**Stored data:**

★ ★ ★ ★ ★ ★ ★

(* ===== verification/_CoqProject ===== *)
-Q . S2P
Prelude.v
Lines.v
DeleteLine.v
Records.v
Match.v
Spec.v
World.v
Store.v
Listing.v
Rules.v
Frame.v
Tree.v
Refine.v
Crash.v
Main.v
Session.v
(* ===== verification/Prelude.v ===== *)
(** * A verification development for the [todo] command-line to-do list

    The program (src/main.cpp, 231 lines of C++) keeps a list of items in one
    plain-text file, the database.  Every non-empty line of the file is a
    record; a record is addressed by its 1-based position among the non-empty
    lines.  One run of the program performs one operation on that file:
    [main] reads the parsed command line, computes the path of the database
    with [getConfPath] and calls one of [initDB], [listDB], [addDB],
    [removeDB], [searchDB], [cleanDB]; [removeDB] calls [delete_line],
    [searchDB] calls [is_match], [initDB] calls [ynPrompt].

    ** The parts of the program and the files that model them

    The files are listed in the order in which they depend on each other.

    - [Prelude] (this file): characters and texts ([list ascii], the bytes of
      a [std::string] or of a file), the newline character, the 32-bit [int]
      range with the checked addition used for [index+1] (line 136), the
      decimal rendering of an [int] that [operator<<] produces (line 113),
      the shared tactics and the hint databases.
    - [Lines]: the line reader.  [getline] is one call of [std::getline] on
      the unread characters of a stream, [getlines] the sequence of lines
      that the loop [while (std::getline(f, line))] of [listDB] and
      [searchDB] (lines 111 and 150) sees.  [plines] is the reference notion
      of a physical line (what [delete_line] counts) and [records] the
      non-empty lines.  Theorems: the loop delivers the physical lines,
      none cut short by its fuel, and [plines] and [unplines] are inverse.
    - [DeleteLine]: the character loop of [delete_line] (lines 204-214) as a
      left fold of [delete_line_step] over the characters read, with the
      state [dl_state] of the two variables [line_no] and [ofs].  Theorems:
      the output has the physical lines of the input with one dropped
      ([drop_line] is the reference), nothing is dropped out of range, and
      [line_no] stays in the [int] range.
    - [Records]: the relation between characters and records.  [encode] is
      the content that calls of [addDB] write, [canonical] the invariant
      of a database written by the program only.  Theorems: on a canonical
      content [delete_line] with [index + 1] deletes record [index];
      deleting and appending keep contents canonical.  On any content,
      canonical or not, [removed_record] says which record [removeDB]
      removes (the one on physical line [index + 1], whatever its number),
      and two examples show where that differs from the record asked for.
      The invariant is the weakest one: every set of contents that [add]
      keeps and on which [remove] deletes the record asked for holds
      canonical contents only ([canonical_weakest]).
    - [Match]: [is_match] (lines 230-232) and [std::string::find].
      Theorems: [find] returns the first occurrence, [is_match] decides
      containment.
    - [Spec]: the contract of the store as the class [RecordStore] (state,
      operations, laws), the reference instance [model] on
      [option (list text)], the rendering of a listing, and the theorems
      that follow from the laws alone for every instance.
    - [World]: the state of the process ([world]: file system, environment,
      standard input, standard output), the monad [prog] of computations
      that return, exit, abort or are undefined, and one primitive for each
      library call of the source ([std::filesystem::exists], [remove],
      [copy], [create_directory], the three ways in which a stream is
      opened, [std::getenv], [std::getchar], [std::cout <<], [exit]).
      [dirname] gives the directory of a path: an entry is created only
      in a directory that exists, and a directory is removed only when
      nothing is in it.  Two computations are equivalent when they run
      alike in every world; [bind], the reading loop and [exec] respect
      the equivalence, and the laws of the monad are stated with it.
    - [Store]: one definition for each function of the source below
      [main], written in [prog] in the order of the statements of the
      source, and for each an equation ([..._run]) that gives outcome and
      final world on each branch.  The theorems at the end are about two
      operations in sequence ([add] then [list], [remove] then [list],
      [add] then [remove] of the new record, which restores the file),
      about [search] with the empty pattern, which is [list], and about
      directories in the way: a directory at the database path, and a
      temporary file of [delete_line] that cannot be written, with which
      [removeDB] loses the database.
    - [Listing]: the reader of the format that [listDB] and [searchDB]
      print, a reference definition with no counterpart in the program.
      Theorems: the output of the program is well formed and reads back
      as the numbered records, so a listing determines the records.
    - [Rules]: the argument that [Frame] and [Tree] share.  [always R c]
      says that every run of [c] relates the world before to the world
      after by [R], which may depend on how the run ends.  The class
      [Primitives] is what a relation has to satisfy: runs can be put in
      sequence, and each primitive has the property when it is allowed
      to print, to throw, to create or to change what is at its path.
      For every such relation each operation of [Store] has [always R]
      under the permissions for what it does, by the rules for [bind],
      conditionals and the reading loop.
    - [Frame]: what holds of every run in every world (the database
      missing, a file or a directory).  [within P c] says that [c] writes
      to paths in [P] only, leaves the environment alone, only adds to
      standard output and only consumes standard input; [survives Q]
      relates two worlds of which the second has every entry of the
      first, except at the paths in [Q].  Both are instances of
      [Primitives], which gives the footprint of each operation and of
      [main]: the database, the temporary file, the configuration
      directory, and paths in the database once [copy] has made a
      directory of it, where nothing that was there is changed.  Two
      more instances are about output and exceptions: the operations
      that print call nothing that throws, and those that throw print
      only before [exit], so that a run that is aborted has printed
      nothing.
    - [Tree]: the file system stays a tree.  [fs_tree] says that every
      entry lies in a directory of the map.  The primitives keep the
      tree: the invariant is an instance of [Primitives], so that every
      operation keeps it.
    - [Refine]: the instance [file_store] of [RecordStore] whose operations
      run the definitions of [Store] on a world, its invariant [file_ok],
      and the refinement theorem: a sequence of commands run by the program
      leaves in the file the records that the same commands leave in
      [model].
    - [Crash]: [delete_line] stopped after some of its four effects on the
      file system, as a run that is killed leaves it.  Theorems: the world
      at each point (the database untouched, then missing with its records
      in the temporary file, then replaced), and the invariant of [Refine]
      at all of them.  A run of [add] that falls between these effects is
      lost or refused ([add_during_remove]): runs are not protected from
      each other.
    - [Main]: [main] (lines 61-80) on a parsed command line [cmdline], and
      for each command the theorem that gives what a run of the whole
      program prints, returns and leaves in the file system, given that
      the configuration directory exists or can be created; what happens
      when it cannot ([main_conf_unusable]); the exit status and the
      footprint of every run.  [after_notify] builds the command line from
      the options that [po::store] kept (lines 52-59): [add] and [search]
      store to the same variable, and with both given the text of [search]
      is what [addDB] appends.
    - [Session]: runs of [main] one after another.  [reachable] is the
      inductive set of worlds that a session reaches from a tree without
      a database in which the configuration directory can be created and
      the temporary file written; the invariant [session_ok] holds in all
      of them and all are trees (by induction on the session); the
      records after a session, what it prints and how each run ends are
      what the list model computes from the command lines and the inputs
      of the runs ([session_refines]), so that no run goes wrong: no
      exception of the library, no undefined behaviour.  [can_reach] is the inductive
      predicate of the worlds from which some session leads into a given
      set: every list of records can be reached from every world of a
      session.  The database grows by the texts of [add] only
      ([session_size]), so that a session that adds fewer than 2 GiB
      keeps the counters of the loops in the range of an [int].

    ** Conventions

    - A text is a [list ascii]; a literal is written [chars "..."], and a
      newline is the character [nl] (code 10).  Path names and the names
      and values of environment variables are [string]s, the keys of
      finite maps.
    - An [int] is a [Z].  The addition [index + 1] of [removeDB] is
      checked: [int_add] returns [None] outside the 32-bit range, and the
      caller has undefined behaviour.  The counters of the loops ([i] in
      [listDB] and [searchDB], [line_no] in [delete_line]) are not: the
      model counts on where the program would overflow.  They stay in the
      range on a file of fewer than [INT_MAX] characters
      ([DeleteLine.delete_line_loop_in_int],
      [Store.listDB_counter_in_int]), so the theorems on these three
      operations, and on [main] and the sessions that run them, are about
      the program on databases below 2 GiB; beyond, the program has
      undefined behaviour that the model does not show.
    - Loops that are not structural carry fuel ([getlines_go],
      [while_getline_go]); the caller passes one more than the number of
      unread characters, each iteration consumes at least one character or
      is the last, and a lemma of [Lines] shows that any larger fuel
      gives the same result ([getlines_go_irrel]).  The loop of [delete_line] is a fold over the
      characters and needs none.
    - The outcome of a computation is [Ret v] (it returned [v]), [Exit n]
      (it called [exit(n)]), [Abort] (an exception of the library left
      [main]) or [Undef] (undefined behaviour: a null pointer given to
      [std::string], a signed overflow).

    ** What the model assumes about the library

    - The file system is a finite map from path names to nodes, a regular
      file with its content or a directory.  Path names are compared as
      written (no links, no normalisation).  The directory of a path is
      what [parent_path] gives ([dirname]); the root and the current
      directory are entries of the map like any other directory, and hold
      themselves.  A file or a directory is created only in a directory
      that exists: a stream on a new file does not open otherwise, and
      [create_directory] and [copy] throw.  [remove] throws on a directory
      that holds an entry.  [copy] never overwrites: a regular file goes
      to a path where nothing is, or into the directory at its
      destination; a directory is created at the destination and the
      regular files in the source are copied into it, in the order of
      the map, up to the first that cannot be (the program copies a
      directory only when one sits at the temporary path of
      [delete_line]).  Every directory can be searched and written.
    - A run that is killed stops between two effects on the file system;
      an effect that is cut in two (a file written in part) is not
      modelled.
    - Opening a stream on a directory, or on a new file in a directory
      that is missing, fails; the failure is silent, as in the source,
      which never tests a stream: reading yields nothing and writing is
      lost.  No other input or output error is modelled.
    - Runs of the program that overlap do so between two effects on the
      file system ([Crash]); a stream's reads and writes are one effect.
    - [std::tolower] is taken in the C locale, and returns a character
      above 127 unchanged, as glibc does (the C standard leaves the call
      undefined for a negative [char] other than [EOF]).
    - What was printed before [exit] or an exception is kept in the
      standard output of the world.  For exceptions the assumption is
      never used: a run that is aborted has printed nothing
      ([Main.main_status]).
    - [po::notify] visits the stored options in the order of the variables
      map, a [std::map] keyed by the names of the options ([map_order]).

    ** What is not modelled

    - The parsing of [argv] by Boost.Program_options (line 58: which
      spellings of an option it accepts, how it converts the value of
      [remove]), the exceptions it throws on a malformed command line, and
      the text of the option description that the help prints ([usage], a
      variable of the section of [main]).  The source fixes none of these:
      they are the library's, and a model of them would be a model of
      Boost, not of this program.
    - Permissions, links, and errors of the streams after they were
      opened; runs that overlap beyond one [add] falling into a [remove].
    - The overflow of a loop counter on a database of 2 GiB or more (see
      the conventions above).

    ** What is left

    - [delete_line] when the temporary path equals the database path: it
      cannot happen through [main], for the database path ends in
      "database" ([Store.database_ne_tmp]).
    - Files that are not trees (an entry below a regular file): the
      primitives are defined on them, and the theorems that need a tree
      say so ([tree w]).
*)

From Stdlib Require Export ZArith Lia.
From Stdlib Require Export Ascii.
From stdpp Require Export base tactics option list strings gmap pretty.
(** [p / q] is associative. *)
Lemma path_append_assoc p q r :
  path_append (path_append p q) r = path_append p (path_append q r).
Proof.
  apply (inj chars). unfold path_append.
  destruct (last (chars p)) as [a|] eqn:Ep; [|done].
  destruct (last (chars q)) as [b|] eqn:Eq.
  - assert (∀ x y, last (chars (x +:+ y +:+ q)) = Some b) as Hl
      by (intros x y; by rewrite !chars_app, !last_app, Eq).
    assert (∀ x, last (chars (x +:+ q)) = Some b) as Hl'
      by (intros x; by rewrite !chars_app, !last_app, Eq).
    repeat case_decide; rewrite ?Hl, ?Hl'; repeat case_decide; try done;
      by rewrite ?chars_app, <-?app_assoc.
  - apply last_None in Eq. assert (q = "") as -> by (by apply (inj chars)).
    pose proof (eq_refl : chars "/" = ["/"%char]) as Hsep.
    case_decide; rewrite ?chars_app, ?last_app, ?Hsep, ?Eq; simpl; rewrite ?Ep;
      repeat case_decide; try done; by rewrite ?chars_app, <-?app_assoc, ?Hsep, ?Eq.
Qed.

(** ** Paths below a directory *)

Lemma inside_path_append d q : inside d (path_append d q).
Proof. by exists q. Qed.

Lemma inside_below d q p : inside (path_append d q) p → inside d p.
Proof. intros [r ->]. exists (path_append q r). apply path_append_assoc. Qed.

(** ** Directories and their entries *)

Lemma has_entries_alt f d :
  has_entries f d ↔ ∃ q, is_Some (f !! q) ∧ dirname q = d ∧ q ≠ d.
Proof.
  unfold has_entries, map_Exists. split.
  - intros (q & n & Hq & ?). exists q. by rewrite Hq.
  - intros (q & [n Hq] & ?). by exists q, n.
Qed.

(** A new entry is in its own directory only. *)
Lemma has_entries_insert f p n d :
  has_entries (<[p := n]> f) d ↔ (dirname p = d ∧ p ≠ d) ∨ has_entries f d.
Proof.
  rewrite !has_entries_alt. split.
  - intros (q & [->|Hq]%lookup_insert_is_Some' & ?); [by left|].
    right. by exists q.
  - intros [?|(q & Hq & ?)]; [exists p|exists q];
      (split; [|done]); apply lookup_insert_is_Some'; auto.
Qed.

Lemma has_entries_delete f p d : has_entries (delete p f) d → has_entries f d.
Proof. apply map_Exists_delete. Qed.

Lemma elem_of_dir_files f d q c :
  (q, c) ∈ dir_files f d ↔ f !! q = Some (File c) ∧ dirname q = d ∧ q ≠ d.
Proof.
  unfold dir_files. rewrite list_elem_of_omap. split.
  - intros ([q' [c'|]] & Hin%elem_of_map_to_list & Heq); [|done].
    case_decide; by simplify_eq.
  - intros (Hq & Hd). exists (q, File c). rewrite elem_of_map_to_list.
    by rewrite decide_True.
Qed.

(** An empty directory has no file to copy. *)
Lemma dir_files_empty f d : ¬ has_entries f d → dir_files f d = [].
Proof.
  intros Hd. apply elem_of_nil_inv. intros [q c] (Hq & ?)%elem_of_dir_files.
  apply Hd, has_entries_alt. exists q. by rewrite Hq.
Qed.

(** ** [copy] never overwrites *)

Lemma copy_regular_subseteq x c to w : fs w ⊆ fs (copy_regular x c to w).2.
Proof.
  unfold copy_regular. repeat case_match; simpl; try done; by apply insert_subseteq.
Qed.

Lemma copy_files_subseteq entries to w : fs w ⊆ fs (copy_files entries to w).2.
Proof.
  revert w. induction entries as [|[q c] entries IH]; intros w; simpl; [done|].
  rewrite bind_run. pose proof (copy_regular_subseteq (filename q) c
    (path_append to (filename q)) w) as Hsub.
  destruct (copy_regular _ _ _ w) as [[[]| | |] w']; [|done..].
  etrans; [apply Hsub|apply IH].
Qed.

Lemma fs_copy_subseteq from to w : fs w ⊆ fs (fs_copy from to w).2.
Proof.
  unfold fs_copy. destruct (fs w !! from) as [[c|]|]; [apply copy_regular_subseteq| |done].
  assert (fs w ⊆ fs ((create_directory to;; copy_files (dir_files (fs w) from) to) w).2)
    as Hdir.
  { rewrite bind_run. unfold create_directory.
    repeat case_match; simplify_eq; try done; try apply copy_files_subseteq.
    etrans; [|apply copy_files_subseteq]. by apply insert_subseteq. }
  by repeat case_match.
Qed.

★ ★ ★ ★ ★ ★ ★

**Exercise directions:** Across the entries above, state how many lines include the string "reference", with no other text.

**Answer box:** 4